== DATA LISTING
(* ===== verification/Tables.v ===== *)
(** The SQL statements of package store, as functions on the tables, and the
    facts about them the methods' theorems use.  Each definition is one
    statement of the source (its text is quoted in the comment); a statement
    that violates a constraint reports an error and changes nothing. *)

From S2P Require Import Prelude GoStrings GoTime Database.
From Stdlib Require Import Ascii String.
From stdpp Require Import strings gmap sorting.
#[local] Open Scope stdpp_scope.
#[local] Open Scope Z_scope.

(** ** Ordered reads *)

(** A row of fingerprint_sightings for one fingerprint: ip, port, last_seen. *)
Definition srow : Type := string * Z * string.

(** ORDER BY last_seen DESC, ip, port *)
Definition sg_lt (a b : srow) : Prop :=
  str_lt b.2 a.2 \/
  (a.2 = b.2 /\ (str_lt a.1.1 b.1.1 \/ (a.1.1 = b.1.1 /\ a.1.2 < b.1.2))).

#[export] Instance sg_lt_dec : RelDecision sg_lt.
Proof. intros a b. unfold sg_lt. apply _. Defined.

#[export] Instance sg_lt_total : StrictTotal sg_lt.
Proof.
  split; [split|].
  - intros [[i p] t]. unfold complement, sg_lt; simpl.
    intros [H|[_ [H|[_ H]]]]; [by apply str_lt_irrefl in H..|lia].
  - intros [[i1 p1] t1] [[i2 p2] t2] [[i3 p3] t3]. unfold sg_lt; simpl.
    intros [H1|[-> H1]] [H2|[-> H2]]; [left; by eapply str_lt_trans|by left..|].
    right. split; [done|]. destruct H1 as [H1|[-> H1]], H2 as [H2|[-> H2]];
      [left; by eapply str_lt_trans|by left..|right; split; [done|lia]].
  - intros [[i1 p1] t1] [[i2 p2] t2]. unfold sg_lt; simpl.
    destruct (strict_total_tri (lt := str_lt) t1 t2) as [?|[->|?]]; [auto| |auto].
    destruct (strict_total_tri (lt := str_lt) i1 i2) as [?|[->|?]]; [auto| |auto 6].
    destruct (Z.lt_total p1 p2) as [?|[->|?]]; auto 7.
Qed.

(** SELECT ip FROM fingerprint_ips WHERE fp = ? ORDER BY ip *)
Definition ips_of (fp : string) (d : DB) : list string :=
  sort_by str_lt (snd <$> filter (fun x => x.1 = fp) (elements (db_ips d))).

(** SELECT port FROM fingerprint_ports WHERE fp = ? ORDER BY port *)
Definition ports_of (fp : string) (d : DB) : list Z :=
  sort_by Z.lt (snd <$> filter (fun x => x.1 = fp) (elements (db_ports d))).

(** SELECT ip, port, last_seen FROM fingerprint_sightings WHERE fp = ?
    ORDER BY last_seen DESC, ip, port *)
Definition sightings_of (fp : string) (d : DB) : list srow :=
  sort_by sg_lt (omap (fun '((f, ip, port), ls) => if decide (f = fp) then Some (ip, port, ls) else None)
    (map_to_list (db_sightings d))).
====
• _ACTIVITY_
Every line above from the line with "From Stdlib Require Import Ascii String." to the line with "str_lt b.2 a.2 \/", inclusive, must be returned exactly; no other line belongs in the reply.

• _RESULT_
From Stdlib Require Import Ascii String.
From stdpp Require Import strings gmap sorting.
#[local] Open Scope stdpp_scope.
#[local] Open Scope Z_scope.

(** ** Ordered reads *)

(** A row of fingerprint_sightings for one fingerprint: ip, port, last_seen. *)
Definition srow : Type := string * Z * string.

(** ORDER BY last_seen DESC, ip, port *)
Definition sg_lt (a b : srow) : Prop :=
  str_lt b.2 a.2 \/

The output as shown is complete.